The farcical belief that the unemployed — machinists, salesmen, computer technicians, teachers, cashiers, office workers — would flock to farmers’ fields because they needed a paycheck has proven a ruse. It’s not happening, despite the weak assurances by the Republicans who backed HB56.

Farming takes planning. Missteps and bad decisions can prove costly. So it’s no surprise that farmers in Alabama and Georgia are altering their plans for 2012 since the current labor shortage may linger throughout the foreseeable future.

Last week, an Associated Press story highlighted the cases of several farmers who are radically changing course. They’re still planting, just not as they would have had these states’ mean-spirited immigration laws not passed.

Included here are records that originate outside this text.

(* ===== verification/BatcherExamples.v ===== *)
(** * Rows on their way to a chunk

    Built chunks, a batch of rows and a run of the batcher, over the reference arrays, with the theorems on
    batching applied to them. *)

From stdpp Require Import strings.
From S2P Require Import Prelude Ints TimeInt TimeRange Tuid Arrow ArrowRef Column Chunk.
From S2P Require Import PendingRow PendingRowSpec ChunkBuilder Batcher BatcherSpec Examples.

(** All arrays have the one data type, the hashes do not collide, maps keep the order of insertion,
    and a row is as large as its arrays. *)
#[export] Instance ref_data_types : @DataTypes ref_ops := fun _ => 0%nat.
#[export] Instance ref_data_types_laws : DataTypesLaws.
Proof. done. Qed.
#[export] Instance ref_hashes : @BatchHashes ref_ops :=
  { timeline_set_hash l := Z.pos (encode l); datatype_set_hash l := Z.pos (encode (l : list nat)) }.
#[export] Instance ref_int_map : IntMapOrder := fun l => l.
#[export] Instance ref_int_map_laws : IntMapOrderLaws := fun l => reflexivity l.
#[export] Instance ref_row_size : @RowSize ref_ops := fun row =>
  foldr (fun '(_, batch) n => Z.of_nat (length (array batch : list Z)) + n) 16 (PendingRow.components row).

Lemma ref_compatible batch : compatible batch.
Proof.
  apply compatible_intro; [..|done].
  - intros l l' [= E]. by apply encode_inj in E.
  - intros l l' [= E]. by apply encode_inj in E.
Qed.

(** ** A batch *)

Definition ex_row (row_id : Z) (times : list (string * Z)) (cells : list (string * list Z)) : PendingRow.t :=
  PendingRow.from_iter (RowId.from_u128 row_id)
    (list_to_map ((fun '(k, z) => (k, TimeCell.from_sequence (NonMinI64.new z))) <$> times))
    ((fun '(k, a) => Batch (a : @Array ref_ops) (descriptor_of k)) <$> cells).

(** Logged out of order, on different timelines, and with different components. *)
Definition ex_batch : list PendingRow.t :=
  [ ex_row 5 [("frame", 1)] [("pos", [1; 2])];
    ex_row 3 [("frame", 0)] [("pos", [3])];
    ex_row 4 [("frame", 2); ("log", 7)] [("pos", [4]); ("color", [5])];
    ex_row 6 [] [("pos", [6])];
    ex_row 7 [("frame", 3)] [] ].

Lemma ex_row_ok row_id times cells : row_ok (ex_row row_id times cells).
Proof. apply from_iter_ok. Qed.

Lemma ex_batch_ok : Forall row_ok ex_batch.
Proof. repeat (constructor; [apply ex_row_ok|]). constructor. Qed.

Definition ex_many (chunk_max_rows_if_unsorted : Z) (batch : list PendingRow.t) : list (option (list Z)) :=
  match PendingRow.many_into_chunks (fun _ _ _ => new_id) ["a"] chunk_max_rows_if_unsorted batch with
  | Done results =>
      (fun r => match r with Ok c => Some (Tuid.as_u128 ∘ RowId.as_tuid <$> Chunk.row_ids c) | Err _ => None end) <$> results
  | Panic => []
  end.

Example ex_batch_chunks : ex_many 8 ex_batch = [Some [4]; Some [3; 5]; Some [7]; Some [6]].
Proof. vm_compute. reflexivity. Qed.

(** A chunk with more rows than allowed where unsorted, of which the last is out of order. *)
Example ex_one_too_many :
  ex_many 2 [ex_row 1 [("frame", 1)] [("pos", [1])]; ex_row 2 [("frame", 2)] [("pos", [1])]; ex_row 3 [("frame", 3)] [("pos", [1])];
    ex_row 4 [("frame", 0)] [("pos", [1])]; ex_row 5 [("frame", 4)] [("pos", [1])]] = [Some [1; 2; 3; 4]; Some [5]].
Proof. vm_compute. reflexivity. Qed.

Lemma many_into_chunks_spec_witness :
  exists chunks, PendingRow.many_into_chunks (fun _ _ _ => new_id) ["a"] 8 ex_batch = Done (Ok <$> chunks)
    /\ (chunks ≫= rows) ≡ₚ row_of <$> ex_batch /\ Forall (batched ["a"] 8) chunks.
Proof. exact (many_into_chunks_spec (fun _ _ _ => new_id) ["a"] 8 ex_batch lenient ex_batch_ok (ref_compatible ex_batch)). Defined.

(** ** A chunk built row by row *)

Definition ex_sparse (row_id : Z) (times : list (string * Z)) (cells : list (string * option (list Z))) : SparseRow :=
  Sparse (RowId.from_u128 row_id)
    (list_to_map ((fun '(k, z) => (k, TimeCell.from_sequence (NonMinI64.new z))) <$> times))
    ((fun '(k, a) => (descriptor_of k, a : option (@Array ref_ops))) <$> cells).

Definition ex_sparse_rows : list SparseRow :=
  [ ex_sparse 2 [("frame", 5)] [("pos", Some [1; 2]); ("color", None)];
    ex_sparse 1 [("frame", 4)] [("label", Some [3])];
    ex_sparse 3 [("frame", 6)] [("label", None); ("pos", Some [])] ].

Lemma ex_described : described ex_sparse_rows.
Proof.
  assert (forall r desc, r ∈ ex_sparse_rows -> desc ∈ (sparse_components r).*1 -> desc = descriptor_of (cd_component desc)) as Hd.
  { intros r desc Hr Hdesc. unfold ex_sparse_rows in Hr. rewrite !elem_of_cons, elem_of_nil in Hr.
    destruct Hr as [->|[->|[->|[]]]]; cbn in Hdesc; rewrite ?elem_of_cons, ?elem_of_nil in Hdesc;
      by repeat destruct Hdesc as [->|Hdesc]. }
  split; [|intros r s d d' Hr Hs Hd1 Hd2 E; rewrite (Hd r d Hr Hd1), (Hd s d' Hs Hd2); by rewrite E|done].
  intros r Hr. apply (bool_decide_unpack _). unfold ex_sparse_rows in Hr. rewrite !elem_of_cons, elem_of_nil in Hr.
  by destruct Hr as [->|[->|[->|[]]]].
Qed.

Lemma builder_spec_witness :
  exists c, ChunkBuilder.build (with_rows (ChunkBuilder.new new_id ["a"]) ex_sparse_rows) = Done (Ok c)
    /\ chunk_wf c /\ rows c = sparse_row_of <$> ex_sparse_rows.
Proof.
  destruct (builder_spec new_id ["a"] ex_sparse_rows lenient ex_described) as (res & Hrun & Hok & Hrows).
  destruct (proj2 Hok) as [c ->].
  - intros r s Hr Hs. assert (forall r, r ∈ ex_sparse_rows -> dom (sparse_timepoint r) = {["frame"]}) as Hdom; [|by rewrite !Hdom].
    clear. intros r Hr. unfold ex_sparse_rows in Hr. rewrite !elem_of_cons, elem_of_nil in Hr.
    destruct Hr as [->|[->|[->|[]]]]; vm_compute; reflexivity.
  - exists c. destruct (Hrows c eq_refl) as (Hwf & _ & _ & Hr). split; [exact Hrun|]. split; [exact Hwf|exact Hr].
Defined.

(** A component that is given twice in one row is not an error: its second value goes to the next row. *)
Example doubled_component_moves :
  match ChunkBuilder.build (with_rows (ChunkBuilder.new new_id ["a"])
    [ex_sparse 1 [] [("pos", Some [1]); ("pos", Some [2])]; ex_sparse 2 [] []]) with
  | Done (Ok c) => Chunk.cell c (RowId.from_u128 2) "pos" = Some [2]
  | _ => False
  end.
Proof. vm_compute. reflexivity. Qed.

(** ** A run *)

Import Batcher.

Definition ex_draws (n : nat) : Draws := fun _ _ _ i => ChunkId.from_u128 (1000 * Z.of_nat n + Z.of_nat i).

(** A flush at two rows of an entity, or at a hundred bytes. *)
Definition ex_config : ChunkBatcherConfig.t := ChunkBatcherConfig.Mk 1000 100 2 8 1000.

Definition ex_events : list Event :=
  [ Recv (Some (AppendRow ["a"] (ex_row 2 [("frame", 1)] [("pos", [1; 2])])));
    Recv (Some (AppendRow ["b"] (ex_row 1 [("frame", 1)] [("pos", [3])])));
    Recv (Some (AppendRow ["a"] (ex_row 3 [("frame", 0)] [("pos", [3])])));
    Tick;
    Recv (Some (AppendChunk ex_chunk));
    Recv (Some (UpdateConfig ChunkBatcherConfig.DEFAULT));
    Recv (Some (AppendRow ["a"] (ex_row 4 [] [("pos", [3])]))) ].

Definition ex_events_ending : list Event := ex_events ++ [Recv (Some Shutdown); Tick].

Lemma ex_appended_ok p : Forall row_ok (appended p ex_events).
Proof. cbn. repeat case_decide; cbn; repeat (constructor; [apply ex_row_ok|]); constructor. Qed.

Lemma ex_appended_ending p : appended p ex_events_ending = appended p ex_events.
Proof. unfold appended, ex_events_ending. rewrite bind_app. cbn. by rewrite app_nil_r. Qed.

Lemma ex_sizes : Forall (fun e => 0 <= event_bytes e) ex_events_ending.
Proof. repeat constructor; vm_compute; discriminate. Qed.

Lemma batcher_spec_witness :
  exists sent, batching_thread ex_draws ex_config ex_events_ending = Done (None, sent)
    /\ length sent = 4%nat /\ sent_rows ["a"] sent ≡ₚ logged ["a"] ex_events.
Proof.
  destruct (batcher_spec ex_config ex_draws ex_events_ending) as (next & sent & Hrun & Hrows & Hnext & _).
  - exact lenient.
  - intros p. rewrite ex_appended_ending. apply ex_appended_ok.
  - intros p. apply ref_compatible.
  - exact ex_sizes.
  - vm_compute. discriminate.
  - assert (next = None) as -> by (by apply Hnext). exists sent. split; [exact Hrun|]. split; [|].
    + assert (match batching_thread ex_draws ex_config ex_events_ending with Done (_, sent) => length sent | Panic => 0%nat end = 4%nat) as Hl
        by (vm_compute; reflexivity).
      by rewrite Hrun in Hl.
    + specialize (Hrows ["a"]). cbn [from_option] in Hrows. rewrite app_nil_r in Hrows. exact Hrows.
Defined.

Lemma batcher_flush_spec_witness :
  exists st sent, batching_thread ex_draws ex_config (ex_events ++ [Recv (Some (Flush 0%nat))]) = Done (Some st, sent ++ [FlushDone 0%nat])
    /\ sent_rows ["a"] sent ≡ₚ logged ["a"] ex_events /\ pending_of ["b"] st = [].
Proof.
  destruct (batcher_flush_spec ex_config ex_draws ex_events [Recv (Some (Flush 0%nat))] [FlushDone 0%nat] lenient ex_appended_ok
    (fun p => ref_compatible _)) as (st & sent & Hrun & Hq).
  - repeat constructor; vm_compute; discriminate.
  - vm_compute. discriminate.
  - by repeat constructor.
  - constructor.
  - exists st, sent. split; [exact Hrun|]. split; [apply Hq|apply Hq].
Defined.

Lemma quiet_entity_starves_witness :
  exists st sent, batching_thread ex_draws (ChunkBatcherConfig.Mk 1000 18 10 8 1000)
      (Recv (Some (AppendRow ["b"] (ex_row 1 [] [("pos", [3])])))
       :: mjoin (replicate 100 [Recv (Some (AppendRow ["a"] (ex_row 2 [] [("pos", [1; 2])]))); Tick])) = Done (Some st, sent)
    /\ sent_rows ["b"] sent = [] /\ pending_of ["b"] st = [row_of (ex_row 1 [] [("pos", [3])])].
Proof.
  apply (quiet_entity_starves lenient (ChunkBatcherConfig.Mk 1000 18 10 8 1000) ["b"] ["a"]
    (ex_row 1 [] [("pos", [3])]) (ex_row 2 [] [("pos", [1; 2])])).
  - done.
  - apply ex_row_ok.
  - split; vm_compute; [discriminate|reflexivity].
  - split; vm_compute; discriminate.
  - reflexivity.
Defined.
(** * go-gdachain: light-client topic, metered streams, receipts, node start-up

    A shallow embedding of the parts of the repository that the properties
    of the second half of this file are about:

    - [Les.lesTopic], the discovery topic of the light protocol;
    - [GdaMetrics] and [LesMetrics], the two [meteredMsgReadWriter]
      wrappers and the meters they mark;
    - [Types], the consensus encoding of a [Receipt];
    - [Gda.New], the guards at the head of the full-node constructor;
    - [Retrieve], the retrieval state machine of the specification;
    - [Storage], receipts for storage and receipt lists;
    - [GdaService], the full service after [New]: extra data, the
      gdaerbase, mining and [Start];
    - [LesBackend], the constructor and [Start] of the light service;
    - [ApiBackend], the API backends of both services;
    - [Mobile], the bootnodes and [NewNode] of the mobile package;
    - [Session], runs of calls on a message stream.

    Go values are modelled as the code has them: unsigned integers as [N]
    or [Z], byte slices as [list byte], strings as [string], a panic or an
    [error] result as a constructor of its own. *)

From Stdlib Require Import ZArith NArith Lia Ascii String List.
From Stdlib Require Import Strings.Byte.
From stdpp Require Import base tactics option list gmap strings.

Import ListNotations.
Open Scope string_scope.

(** ** Outcomes of Go calls *)

(** A Go call either returns or panics. *)
Inductive outcome (A : Type) : Type :=
| Returns (a : A)
| Panics.
Arguments Returns {A} a.
Arguments Panics {A}.

(** A Go [(T, error)] result. *)
Inductive result (E A : Type) : Type :=
| Ok (a : A)
| Err (e : E).
Arguments Ok {E A} a.
Arguments Err {E A} e.

(** ** package common *)
Module Common.

(** [common.HashLength] *)
Definition HashLength : nat := 32.

(** [type Hash [HashLength]byte]: a byte array of fixed length. *)
Record Hash : Type := mkHash {
  hash_bytes : list byte;
  hash_len : length hash_bytes = HashLength
}.

(** [h.Bytes()] *)
Definition Bytes (h : Hash) : list byte := hash_bytes h.

(** Go's [hextable] of encoding/hex. *)
Definition hextable : string := "0123456789abcdef".
(** Goroutines on different validators: whatever the schedule, the group
    ends as if they had run one after the other. *)
Lemma runGroup_waitAll {A} schedule :
  forall (pool : list (concurrent.Prog A)) st,
    concurrent.independent pool ->
    concurrent.sameGroup (concurrent.runGroup schedule pool st)
                         (concurrent.waitAll pool st).
Proof.
  induction schedule as [|i later IH]; intros pool st Hi; simpl.
  - apply sameGroup_refl.
  - destruct (pool !! i) as [p|] eqn:Ep; [|apply IH; exact Hi].
    pose proof (take_drop_middle pool i p Ep) as Hpool.
    pose proof (lookup_lt_Some _ _ _ Ep) as Hlt.
    assert (Hi' : concurrent.independent (take i pool ++ p :: drop (S i) pool))
      by (rewrite Hpool; exact Hi).
    destruct (independent_middle _ _ _ Hi') as (F1 & F2 & Hd).
    assert (Hstep : concurrent.sameGroup
              (let '(p', evs, st') := concurrent.step p st in
               concurrent.exited [] evs (concurrent.runGroup later (<[i:=p']> pool) st'))
              (concurrent.waitAll pool st)).
    { destruct (concurrent.step p st) as [[p' evs] st'] eqn:Es.
      eapply sameGroup_trans.
      - apply (sameGroup_exited [] [] evs evs); [reflexivity|].
        apply IH. rewrite insert_take_drop by exact Hlt.
        apply (independent_replace _ _ p); [exact Hi'|].
        intros q Hq. pose proof (apart_step p q st Hq) as H'. rewrite Es in H'. exact H'.
      - rewrite insert_take_drop by exact Hlt.
        pose proof (waitAll_step (take i pool) (drop (S i) pool) p F1 st) as W.
        rewrite Es in W. simpl in W. rewrite Hpool in W. exact W. }
    destruct p as [a|e| |ev k|X act k]; try exact Hstep.
    + eapply sameGroup_trans.
      * apply (sameGroup_exited [inr a] [inr a] [] []); [reflexivity|].
        apply IH. rewrite delete_take_drop. exact Hd.
      * rewrite delete_take_drop. rewrite <- Hpool at 3.
        apply waitAll_collect. reflexivity.
    + eapply sameGroup_trans.
      * apply (sameGroup_exited [inl e] [inl e] [] []); [reflexivity|].
        apply IH. rewrite delete_take_drop. exact Hd.
      * rewrite delete_take_drop. rewrite <- Hpool at 3.
        apply waitAll_collect. reflexivity.
    + rewrite <- Hpool. rewrite waitAll_Panics. exact I.
Qed.

(** Goroutines on different validators, one after the other in any
    order. *)
Lemma waitAll_Permutation {A} (pool pool' : list (concurrent.Prog A)) :
  pool ≡ₚ pool' ->
  forall st, concurrent.independent pool ->
    concurrent.sameGroup (concurrent.waitAll pool st) (concurrent.waitAll pool' st).
Proof.
  induction 1 as [|x l l' Hp IH|x y l|l l' l'' H1 IH1 H2 IH2]; intros st Hi.
  - apply sameGroup_refl.
  - simpl. inversion Hi as [|? ? Hx Hi']; subst.
    destruct (concurrent.finish x st) as [[[r st'] evs]|]; [|exact I].
    apply sameGroup_exited; [reflexivity|]. apply IH. exact Hi'.
  - simpl. inversion Hi as [|? ? Hy Hi']; subst. inversion Hy as [|? ? Hyx Hy']; subst.
    destruct Hyx as (ky & kx & Hk & Hy1 & Hx1).
    pose proof (finish_swap ky kx y x Hy1 Hx1 Hk st) as S.
    destruct (concurrent.finish y st) as [[[ry sty] evy]|],
             (concurrent.finish x st) as [[[rx stx] evx]|].
    + destruct S as (st' & e1 & e2 & -> & ->).
      rewrite !exited_exited. apply sameGroup_exited; [apply perm_swap|apply sameGroup_refl].
    + rewrite S. exact I.
    + rewrite S. exact I.
    + exact I.
  - eapply sameGroup_trans; [apply IH1; exact Hi|].
    apply IH2. eapply independent_Permutation; eauto.
Qed.

Lemma runGroup_any_order {A} schedule schedule' (pool pool' : list (concurrent.Prog A)) st :
  pool ≡ₚ pool' -> concurrent.independent pool ->
  concurrent.sameGroup (concurrent.runGroup schedule pool st)
                       (concurrent.runGroup schedule' pool' st).
Proof.
  intros Hp Hi.
  eapply sameGroup_trans; [apply runGroup_waitAll; exact Hi|].
  eapply sameGroup_trans; [apply waitAll_Permutation; eauto|].
  apply sameGroup_sym, runGroup_waitAll. eapply independent_Permutation; eauto.
Qed.
Lemma newlines2_no_match prev s :
  single_spaced s ->
  rmatch no_flags newlines2 (MS prev s []) Some = None.
Proof.
  intros H. unfold newlines2, at_least.
  rewrite rmatch_Seq, rmatch_Lit. unfold step. cbn [ms_rest ms_groups].
  destruct s as [|c s]; [reflexivity|].
  destruct (char_eq no_flags c newline) eqn:Ec; [|reflexivity].
  rewrite rmatch_Seq, rmatch_Lit. unfold step. cbn [ms_rest ms_groups].
  destruct s as [|d s]; [reflexivity|].
  destruct (char_eq no_flags d newline) eqn:Ed; [|reflexivity].
  apply Ascii.eqb_eq in Ec, Ed. subst c d.
  destruct H as [[H|H] _]; rewrite newline_is_space in H; discriminate.
Qed.

Lemma sub_newlines2_id fuel : forall prev s,
  length s < fuel -> single_spaced s ->
  sub_loop no_flags newlines2 [newline] fuel prev s = s.
Proof.
  induction fuel as [|fuel IH]; intros prev s Hlen Hs; [lia|].
  cbn [sub_loop]. unfold match_at. rewrite newlines2_no_match by exact Hs.
  destruct s as [|c s]; [reflexivity|]. f_equal. apply IH.
  - simpl in Hlen. lia.
  - destruct Hs as [_ Hs]. exact Hs.
Qed.

(** On a text without two adjacent whitespace characters the
    substitution of newline runs changes nothing. *)
Lemma re_sub_newlines2_id s :
  single_spaced s -> re_sub no_flags newlines2 [newline] s = s.
Proof. intros H. unfold re_sub. apply sub_newlines2_id; [lia | exact H]. Qed.

Lemma clean_text_eq t :
  _clean_text t
  = strip (re_sub no_flags newlines2 [newline]
      (strip (re_sub no_flags spaces2 (txt " ")
         (fold_left (fun acc e => replace_cp (fst e) (snd e) acc) math_symbol_map
            (fold_left
               (fun acc pattern => strip (re_sub IGNORECASE_MULTILINE pattern [] acc))
               noise t))))).
Proof. unfold _clean_text. reflexivity. Qed.

Lemma spaces_normalised s :
  normalised (strip (re_sub no_flags spaces2 (txt " ") s)).
Proof. exact (clean_spaces_normalised s). Qed.
(** ** The scenarios of the manager *)

(** Witness of C10: the merge of the trade result throws, the exception is
    logged, and the record is BOUGHT all the same. *)
Lemma C10_buy_sets_bought_in_finally_witness :
  state (TradeManager.memo
           (snd (TradeManager.buy Scenario.throwingEnv 50
                   (Scenario.managerOn Scenario.wantedMemo))))
  = BOUGHT
  /\ In (LogError "join failed")
        (TradeManager.log
           (snd (TradeManager.buy Scenario.throwingEnv 50
                   (Scenario.managerOn Scenario.wantedMemo)))).
Proof.
  split.
  - exact (proj2 (proj1
      (C10_buy_sets_bought_in_finally Scenario.throwingEnv
         (Scenario.managerOn Scenario.wantedMemo) 50) eq_refl)).
  - vm_compute. left. reflexivity.
Defined.

(** C4, on [TradeManager.#sell].  A record in SELL state (10 units paid 100,
    [hodl] false) whose sale the exchange refuses: the record is back in
    BOUGHT, not deleted, with its quantity and paid cost, and no profit is
    recorded; the alert says the asset is marked HODL, but [hodl] is still
    false. *)
Theorem C4_refused_sell_leaves_hodl_unset :
  hodl (TradeManager.memo
          (snd (TradeManager.sell (Scenario.env false true false 5)
                  (Scenario.managerOn Scenario.sellingMemo))))
  = false
  /\ state (TradeManager.memo
              (snd (TradeManager.sell (Scenario.env false true false 5)
                      (Scenario.managerOn Scenario.sellingMemo))))
     = BOUGHT
  /\ deleted (TradeManager.memo
                (snd (TradeManager.sell (Scenario.env false true false 5)
                        (Scenario.managerOn Scenario.sellingMemo))))
     = false
  /\ tradeResult
       (TradeManager.memo
          (snd (TradeManager.sell (Scenario.env false true false 5)
                  (Scenario.managerOn Scenario.sellingMemo))))
     = tradeResult Scenario.sellingMemo
  /\ filter isAddProfit
       (TradeManager.log
          (snd (TradeManager.sell (Scenario.env false true false 5)
                  (Scenario.managerOn Scenario.sellingMemo))))
     = []
  /\ In (LogAlert "An issue happened while selling. The asset is marked HODL. Please, resolve it manually.")
        (TradeManager.log
           (snd (TradeManager.sell (Scenario.env false true false 5)
                   (Scenario.managerOn Scenario.sellingMemo)))).
Proof.
  repeat split; try reflexivity. vm_compute. right. left. reflexivity.
Qed.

Officials in Georgia say some — though not all — growers of that state’s heralded Vidalia onions are reducing the number of acres they’re planting. Expectations are for a yield that’s as much as 10 percent less than it would normally be. Other Georgia farmers are taking a gamble by increasing the acreage of crops such as sweet corn, cucumber and bell peppers in anticipation that other farmers will reduce their acreage and create a need.

In Alabama, officials at the state Agriculture Commission say it’s not unusual to meet farmers who are holding off on seed and equipment purchases because of the labor shortage. Deputy Commissioner Brett Hall said south Alabama nurseries have more than 2,000 available jobs that remain unfilled in advance of the spring harvest.

Smart farmers aren’t waiting for lawmakers to reverse course or tweak immigration laws. Time isn’t their luxury. That many of their labor-intensive, non-mechanized 2012 crops will be affected is a given. How much remains to be seen.

Consumers should be forewarned: the pain of labor shortages, smaller yields and higher overhead expenses for farmers will trickle down to your grocery stores. One doesn’t have to be a farmer to feel the effects of these misguided laws.